(* ===== verification/StreamRuns.v ===== *)
(** * The stream component over a service in memory

    The service of BlockBlobSpec with the handles, caches and blocks of the
    program beside it, below the azstorage component: witnesses of the theorems
    on the stream component, and runs that show what happens on errors. *)
From S2P Require Import Prelude GoLib Common HandleMap Internal LRUCache Base64 AzUtils BlockBlob BlockBlobSpec CacheObj AzStorage Stream StreamSpec StreamRead StreamWrite StreamRefine AzStorageSpec.
Open Scope Z_scope.

(** ** Results that keep a part of the state *)
Definition pres {S A B : Type} (f : S → B) (m : go S A) : Prop :=
  ∀ s a s', m s = Ret (a, s') → f s' = f s.
Lemma pres_ret {S A B} (f : S → B) (a : A) : pres f (mret a).
Proof. by intros s ? ? [= <- <-]. Qed.
Lemma pres_bind {S A A' B} (f : S → B) (m : go S A) (g : A → go S A') :
  pres f m → (∀ a, pres f (g a)) → pres f (m ≫= g).
Proof.
  intros Hm Hg s a s' H. apply go_bind_Ret in H as (a1 & s1 & H1 & H2).
  by rewrite (Hg _ _ _ _ H2), (Hm _ _ _ H1).
Qed.
Lemma pres_snd {C S A B} (f : S → B) (m : go S A) : pres f m → pres (f ∘ (snd (A:=C))) (go_snd m).
Proof. intros Hm [c s] a [c' s'] H. apply go_snd_Ret in H as [_ H]. by apply (Hm _ _ _ H). Qed.

(** ** The memory *)
Module Memory.
Import BlobMemory.
Definition heap := (gmap ptr Cache * gmap ptr Block)%type.
Definition smem := (heap * bmem)%type.
#[export] Instance CacheHeap_smem : CacheHeap smem := {
  ch_heap s := s.1;
  ch_set_heap h s := (h, s.2)
}.
#[export] Instance RuntimeLaws_smem : RuntimeLaws smem.
Proof.
  split; try done; intros [h n]; [by eexists _, _|..]; by intros t n' [= <- <-].
Qed.
#[export] Instance CacheHeapLaws_smem : CacheHeapLaws smem.
Proof. split; done. Qed.
Lemma Ready_run p b c :
  has_chan p b c → ch_closed c = false →
  wp (Ready b) (λ _ p', has_chan p' b (mkChan (if (length (ch_values c) <? 1)%nat
    then ch_values c ++ [1] else ch_values c) false)) p.
Proof.
  intros (x & Hx & Hc) Ho. unfold Ready. apply wp_bind. unfold load_cblock, wp at 1. rewrite Hx. simpl.
  apply wp_bind. unfold go_get, wp at 1. rewrite Hc, Ho. destruct (_ <? _)%nat.
  - exists x. simpl. by rewrite lookup_insert_eq.
  - exists x. split; [done|]. rewrite Hc. destruct c. simpl in *. by subst.
Qed.

Lemma Unblock_run p b c :
  has_chan p b c → ch_closed c = false →
  wp (Unblock b) (λ _ p', has_chan p' b (mkChan (ch_values c) true)) p.
Proof.
  intros (x & Hx & Hc) Ho. unfold Unblock. apply wp_bind. unfold load_cblock, wp at 1. rewrite Hx. simpl.
  apply wp_bind. unfold go_get, wp at 1. rewrite Hc, Ho. exists x. simpl. by rewrite lookup_insert_eq.
Qed.

Lemma wait_run p b v vs cl :
  has_chan p b (mkChan (v :: vs) cl) →
  wp (wait_state b) (λ w p', w = v ∧ has_chan p' b (mkChan vs cl)) p.
Proof.
  intros (x & Hx & Hc). unfold wait_state. apply wp_bind. unfold load_cblock, wp at 1. rewrite Hx. simpl.
  apply wp_bind. unfold go_get, wp at 1. rewrite Hc. simpl. split; [done|]. exists x. simpl.
  by rewrite lookup_insert_eq.
Qed.

Lemma stuck_run p b cl :
  has_chan p b (mkChan [] cl) →
  wait_state b p = (if cl then Ret (0, p) else Blocked) ∧
  (cl = true → Ready b p = Panic ∧ Unblock b p = Panic).
Proof.
  intros (x & Hx & Hc). unfold wait_state, Ready, Unblock, mbind, go_bind, load_cblock, go_get.
  rewrite Hx. simpl. rewrite Hc. simpl. destruct cl; done.
Qed.

(** How a block tells its readers that its data is there.  After ReUse (or
    Uploading) a reader blocks.  Ready, once or twice, lets exactly one reader
    through: the next one blocks again.  Unblock then lets every reader
    through, forever; a second Unblock, or a Ready after it, panics. *)
Theorem block_protocol (p : PoolState M) (b : ptr) :
  pristine p b →
  wait_state b p = Blocked ∧
  wp (_ ← Ready b; _ ← Ready b; wait_state b) (λ v p1, v = 1 ∧ wait_state b p1 = Blocked ∧
    wp (Unblock b) (λ _ p2, wait_state b p2 = Ret (0, p2) ∧
      Unblock b p2 = Panic ∧ Ready b p2 = Panic) p1) p.
Proof.
  intros (x & Hx & _ & _ & _ & _ & Hc).
  assert (H0 : has_chan p b (mkChan [] false)) by (by exists x).
  split; [by apply (stuck_run p b false)|]. apply wp_bind.
  eapply wp_mono; [by apply (Ready_run _ _ _ H0)|]. intros [] p1 H1. simpl in H1. apply wp_bind.
  eapply wp_mono; [by apply (Ready_run _ _ _ H1)|]. intros [] p2 H2. simpl in H2.
  eapply wp_mono; [by apply (wait_run _ _ _ _ _ H2)|]. intros v p3 [-> H3].
  split; [done|]. split; [by apply (stuck_run p3 b false)|].
  eapply wp_mono; [by apply (Unblock_run _ _ _ H3)|]. intros [] p4 H4.
  destruct (stuck_run _ _ _ H4) as [? Hp]. split; [done|]. destruct (Hp eq_refl). done.
Qed.
End protocol.

(** ** Witnesses *)
Module Witness.
(** A memory that hands out zeroed buffers. *)
#[export] Instance Memory_unit : Memory unit := {
  mmap k m := if k <? 0 then Ret (inr (Msg "EINVAL"), m) else Ret (inl (make_bytes k), m);
  munmap _ m := Ret (None, m)
}.
#[export] Instance MemoryLaws_unit : MemoryLaws unit.
Proof.
  split.
  - intros k m. unfold wp. simpl. destruct (Z.ltb_spec k 0); [done|]. intros d [= <-].
    rewrite make_bytes_length. lia.
  - done.
Qed.

Definition run {A} (m : go (PoolState unit) A) (p : PoolState unit) : PoolState unit :=
  match m p with Ret (_, p') => p' | _ => p end.
Definition pool3 : PoolState unit := run (NewBlockPool 4 14) (empty_pool tt).
Definition pool2 : PoolState unit := run TryGet pool3.

Lemma fits_4_14 : fits 4 14.
Proof. by vm_compute. Qed.
Lemma pool2_reach : pool_reach 4 14 pool2 [1%nat].
Proof.
  assert (H : pool_reach 4 14 pool3 []) by (eapply reach_new; vm_compute; reflexivity).
  apply (reach_TryGet 4 14 pool3 [] 1%nat pool2 H). vm_compute. reflexivity.
Qed.

Lemma pool_exclusive_witness :
  NoDup (blocksCh pool2 ++ [1%nat]) ∧
  (∀ b, b ∈ blocksCh pool2 ++ [1%nat] → ∃ x d, p_blocks pool2 !! b = Some x ∧ b_data x = Some d ∧
     Z.of_nat (length d) = 4) ∧
  Z.of_nat (length (blocksCh pool2)) * 4 ≤ 14 ∧
  (∀ b1 b2 x1 x2, p_blocks pool2 !! b1 = Some x1 → p_blocks pool2 !! b2 = Some x2 →
     b_state x1 = b_state x2 → b_state x1 ≠ nil_ptr → b1 = b2) ∧
  wp Usage (λ u p', p' = pool2 ∧ 0 ≤ u ≤ 100) pool2.
Proof. apply (pool_exclusive 4 14 pool2 [1%nat] fits_4_14); [reflexivity|exact pool2_reach]. Defined.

——————

**To do**
Return every line above that contains the word "service".

**Your solution**
(** * The stream component over a service in memory
    The service of BlockBlobSpec with the handles, caches and blocks of the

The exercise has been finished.